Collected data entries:
*** Block opens ***

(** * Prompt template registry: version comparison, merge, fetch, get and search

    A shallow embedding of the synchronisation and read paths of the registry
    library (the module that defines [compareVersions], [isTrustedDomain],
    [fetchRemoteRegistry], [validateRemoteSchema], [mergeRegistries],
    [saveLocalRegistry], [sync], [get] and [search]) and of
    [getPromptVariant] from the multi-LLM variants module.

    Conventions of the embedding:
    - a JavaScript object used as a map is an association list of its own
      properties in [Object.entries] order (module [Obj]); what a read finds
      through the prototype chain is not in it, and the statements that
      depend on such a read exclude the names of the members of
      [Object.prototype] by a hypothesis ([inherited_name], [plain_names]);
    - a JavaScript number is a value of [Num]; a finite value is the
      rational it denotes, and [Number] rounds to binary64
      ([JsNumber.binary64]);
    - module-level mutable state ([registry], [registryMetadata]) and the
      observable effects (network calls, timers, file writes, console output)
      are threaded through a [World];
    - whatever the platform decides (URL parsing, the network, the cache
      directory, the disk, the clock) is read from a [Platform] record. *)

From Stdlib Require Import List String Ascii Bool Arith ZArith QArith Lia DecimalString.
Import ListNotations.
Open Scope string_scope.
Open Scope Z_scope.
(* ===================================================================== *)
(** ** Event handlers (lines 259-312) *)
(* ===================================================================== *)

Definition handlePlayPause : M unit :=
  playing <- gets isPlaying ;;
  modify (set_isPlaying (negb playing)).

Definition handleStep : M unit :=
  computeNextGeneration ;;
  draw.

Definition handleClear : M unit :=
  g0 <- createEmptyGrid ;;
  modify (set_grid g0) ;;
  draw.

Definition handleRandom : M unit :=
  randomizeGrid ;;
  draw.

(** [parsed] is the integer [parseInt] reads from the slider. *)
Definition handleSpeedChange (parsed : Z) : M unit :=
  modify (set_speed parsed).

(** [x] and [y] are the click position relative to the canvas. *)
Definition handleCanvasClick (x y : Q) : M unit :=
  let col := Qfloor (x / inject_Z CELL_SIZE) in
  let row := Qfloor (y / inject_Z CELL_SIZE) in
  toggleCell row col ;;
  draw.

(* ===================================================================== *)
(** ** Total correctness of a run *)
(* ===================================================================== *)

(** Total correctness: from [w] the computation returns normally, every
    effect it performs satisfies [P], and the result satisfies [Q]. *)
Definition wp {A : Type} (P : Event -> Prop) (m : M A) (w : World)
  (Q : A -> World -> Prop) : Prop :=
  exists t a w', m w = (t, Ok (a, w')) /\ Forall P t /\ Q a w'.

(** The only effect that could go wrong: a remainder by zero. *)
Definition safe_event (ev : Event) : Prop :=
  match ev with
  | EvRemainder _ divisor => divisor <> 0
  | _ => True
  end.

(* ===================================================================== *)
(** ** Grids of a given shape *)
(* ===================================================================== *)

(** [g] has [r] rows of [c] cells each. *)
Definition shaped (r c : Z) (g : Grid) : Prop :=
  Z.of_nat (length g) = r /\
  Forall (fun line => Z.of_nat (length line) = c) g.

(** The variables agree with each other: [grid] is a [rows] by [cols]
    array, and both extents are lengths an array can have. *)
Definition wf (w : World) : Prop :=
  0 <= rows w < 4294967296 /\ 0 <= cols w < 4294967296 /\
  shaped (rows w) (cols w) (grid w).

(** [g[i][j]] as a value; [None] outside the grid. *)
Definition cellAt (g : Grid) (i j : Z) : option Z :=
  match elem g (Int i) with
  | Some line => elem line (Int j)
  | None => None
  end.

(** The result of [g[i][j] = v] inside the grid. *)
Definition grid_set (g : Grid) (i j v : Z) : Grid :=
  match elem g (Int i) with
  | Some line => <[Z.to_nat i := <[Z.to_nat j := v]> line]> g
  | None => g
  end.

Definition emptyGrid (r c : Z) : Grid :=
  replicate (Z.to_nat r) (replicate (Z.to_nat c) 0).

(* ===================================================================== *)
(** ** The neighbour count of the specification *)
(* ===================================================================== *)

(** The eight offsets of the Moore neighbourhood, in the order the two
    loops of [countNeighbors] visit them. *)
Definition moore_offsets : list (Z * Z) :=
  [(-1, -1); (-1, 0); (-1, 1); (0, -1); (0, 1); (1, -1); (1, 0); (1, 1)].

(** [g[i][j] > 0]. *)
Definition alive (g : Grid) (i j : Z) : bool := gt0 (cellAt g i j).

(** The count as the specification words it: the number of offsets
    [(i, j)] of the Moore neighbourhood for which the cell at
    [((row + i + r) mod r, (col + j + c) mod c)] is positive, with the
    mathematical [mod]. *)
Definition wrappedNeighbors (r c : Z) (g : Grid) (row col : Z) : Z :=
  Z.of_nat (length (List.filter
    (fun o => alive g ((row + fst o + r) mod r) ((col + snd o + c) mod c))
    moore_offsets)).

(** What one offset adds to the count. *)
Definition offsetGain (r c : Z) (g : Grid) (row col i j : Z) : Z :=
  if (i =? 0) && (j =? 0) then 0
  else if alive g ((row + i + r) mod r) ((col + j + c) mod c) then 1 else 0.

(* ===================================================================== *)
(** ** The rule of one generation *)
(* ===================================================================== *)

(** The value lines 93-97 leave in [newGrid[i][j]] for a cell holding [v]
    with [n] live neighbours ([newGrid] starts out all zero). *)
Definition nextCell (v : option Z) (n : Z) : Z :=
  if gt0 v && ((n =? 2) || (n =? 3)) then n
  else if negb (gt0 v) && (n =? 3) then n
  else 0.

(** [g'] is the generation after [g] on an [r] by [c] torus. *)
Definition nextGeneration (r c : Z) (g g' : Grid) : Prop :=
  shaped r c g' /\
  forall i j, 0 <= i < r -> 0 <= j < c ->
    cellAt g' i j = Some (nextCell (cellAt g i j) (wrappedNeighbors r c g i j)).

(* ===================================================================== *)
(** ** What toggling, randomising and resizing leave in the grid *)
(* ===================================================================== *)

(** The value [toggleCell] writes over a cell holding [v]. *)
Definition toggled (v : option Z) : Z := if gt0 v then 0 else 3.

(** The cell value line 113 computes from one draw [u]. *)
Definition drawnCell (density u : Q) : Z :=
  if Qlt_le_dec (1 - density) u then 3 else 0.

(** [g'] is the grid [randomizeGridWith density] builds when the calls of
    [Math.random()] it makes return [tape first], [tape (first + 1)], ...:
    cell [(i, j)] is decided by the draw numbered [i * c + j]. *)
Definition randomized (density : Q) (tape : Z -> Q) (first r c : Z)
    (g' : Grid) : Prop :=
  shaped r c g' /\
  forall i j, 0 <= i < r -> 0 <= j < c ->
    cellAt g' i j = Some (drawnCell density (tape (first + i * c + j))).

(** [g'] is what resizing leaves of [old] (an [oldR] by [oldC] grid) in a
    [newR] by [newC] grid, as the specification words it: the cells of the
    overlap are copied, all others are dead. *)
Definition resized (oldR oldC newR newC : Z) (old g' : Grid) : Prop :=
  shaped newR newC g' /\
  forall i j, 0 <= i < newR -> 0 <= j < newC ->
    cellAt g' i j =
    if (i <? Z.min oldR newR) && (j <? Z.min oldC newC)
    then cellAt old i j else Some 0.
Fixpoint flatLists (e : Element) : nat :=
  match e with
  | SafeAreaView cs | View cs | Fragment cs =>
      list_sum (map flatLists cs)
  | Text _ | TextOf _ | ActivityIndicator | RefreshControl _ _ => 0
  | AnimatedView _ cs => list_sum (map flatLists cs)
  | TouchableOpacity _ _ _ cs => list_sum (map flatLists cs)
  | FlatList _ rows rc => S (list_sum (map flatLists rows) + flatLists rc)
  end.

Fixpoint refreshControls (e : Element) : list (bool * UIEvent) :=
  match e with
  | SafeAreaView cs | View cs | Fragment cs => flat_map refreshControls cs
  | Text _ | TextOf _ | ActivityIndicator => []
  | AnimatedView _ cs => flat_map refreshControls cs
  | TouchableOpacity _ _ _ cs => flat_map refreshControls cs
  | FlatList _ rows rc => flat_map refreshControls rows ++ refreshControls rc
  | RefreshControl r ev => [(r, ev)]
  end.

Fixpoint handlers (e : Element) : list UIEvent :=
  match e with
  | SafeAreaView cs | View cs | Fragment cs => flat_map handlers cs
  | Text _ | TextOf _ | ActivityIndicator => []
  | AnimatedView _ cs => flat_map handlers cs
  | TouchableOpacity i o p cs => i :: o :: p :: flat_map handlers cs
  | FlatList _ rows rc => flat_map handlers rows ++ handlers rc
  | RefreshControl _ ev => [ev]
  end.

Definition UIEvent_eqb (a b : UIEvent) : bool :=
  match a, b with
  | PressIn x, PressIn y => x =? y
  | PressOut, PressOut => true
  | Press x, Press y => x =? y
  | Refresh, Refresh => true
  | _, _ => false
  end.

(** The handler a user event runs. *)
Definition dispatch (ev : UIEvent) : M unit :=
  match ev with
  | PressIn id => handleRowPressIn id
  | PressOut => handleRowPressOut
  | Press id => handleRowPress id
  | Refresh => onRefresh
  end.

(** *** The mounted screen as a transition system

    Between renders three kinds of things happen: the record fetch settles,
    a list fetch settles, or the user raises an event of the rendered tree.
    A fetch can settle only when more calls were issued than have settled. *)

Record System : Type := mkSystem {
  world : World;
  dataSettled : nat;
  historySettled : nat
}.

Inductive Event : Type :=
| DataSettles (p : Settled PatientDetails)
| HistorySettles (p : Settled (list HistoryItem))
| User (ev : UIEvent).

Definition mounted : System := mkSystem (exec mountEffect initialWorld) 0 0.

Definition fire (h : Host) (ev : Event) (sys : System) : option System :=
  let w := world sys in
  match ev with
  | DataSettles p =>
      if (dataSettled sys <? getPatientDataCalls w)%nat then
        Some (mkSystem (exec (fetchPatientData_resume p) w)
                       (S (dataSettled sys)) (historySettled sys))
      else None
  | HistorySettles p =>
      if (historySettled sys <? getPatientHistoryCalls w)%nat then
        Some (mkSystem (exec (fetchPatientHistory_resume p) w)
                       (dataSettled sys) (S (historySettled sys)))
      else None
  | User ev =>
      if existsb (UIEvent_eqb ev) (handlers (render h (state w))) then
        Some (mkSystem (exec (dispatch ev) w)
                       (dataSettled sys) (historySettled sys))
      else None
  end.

*** Block closes ***

Exercise brief:
The line containing "p :: flat_map handlers cs" and every line after it, through the end of the records above: output exactly those, and nothing else.

Answer for the task:
  | TouchableOpacity i o p cs => i :: o :: p :: flat_map handlers cs
  | FlatList _ rows rc => flat_map handlers rows ++ handlers rc
  | RefreshControl _ ev => [ev]
  end.

Definition UIEvent_eqb (a b : UIEvent) : bool :=
  match a, b with
  | PressIn x, PressIn y => x =? y
  | PressOut, PressOut => true
  | Press x, Press y => x =? y
  | Refresh, Refresh => true
  | _, _ => false
  end.

(** The handler a user event runs. *)
Definition dispatch (ev : UIEvent) : M unit :=
  match ev with
  | PressIn id => handleRowPressIn id
  | PressOut => handleRowPressOut
  | Press id => handleRowPress id
  | Refresh => onRefresh
  end.

(** *** The mounted screen as a transition system

    Between renders three kinds of things happen: the record fetch settles,
    a list fetch settles, or the user raises an event of the rendered tree.
    A fetch can settle only when more calls were issued than have settled. *)

Record System : Type := mkSystem {
  world : World;
  dataSettled : nat;
  historySettled : nat
}.

Inductive Event : Type :=
| DataSettles (p : Settled PatientDetails)
| HistorySettles (p : Settled (list HistoryItem))
| User (ev : UIEvent).

Definition mounted : System := mkSystem (exec mountEffect initialWorld) 0 0.

Definition fire (h : Host) (ev : Event) (sys : System) : option System :=
  let w := world sys in
  match ev with
  | DataSettles p =>
      if (dataSettled sys <? getPatientDataCalls w)%nat then
        Some (mkSystem (exec (fetchPatientData_resume p) w)
                       (S (dataSettled sys)) (historySettled sys))
      else None
  | HistorySettles p =>
      if (historySettled sys <? getPatientHistoryCalls w)%nat then
        Some (mkSystem (exec (fetchPatientHistory_resume p) w)
                       (dataSettled sys) (S (historySettled sys)))
      else None
  | User ev =>
      if existsb (UIEvent_eqb ev) (handlers (render h (state w))) then
        Some (mkSystem (exec (dispatch ev) w)
                       (dataSettled sys) (historySettled sys))
      else None
  end.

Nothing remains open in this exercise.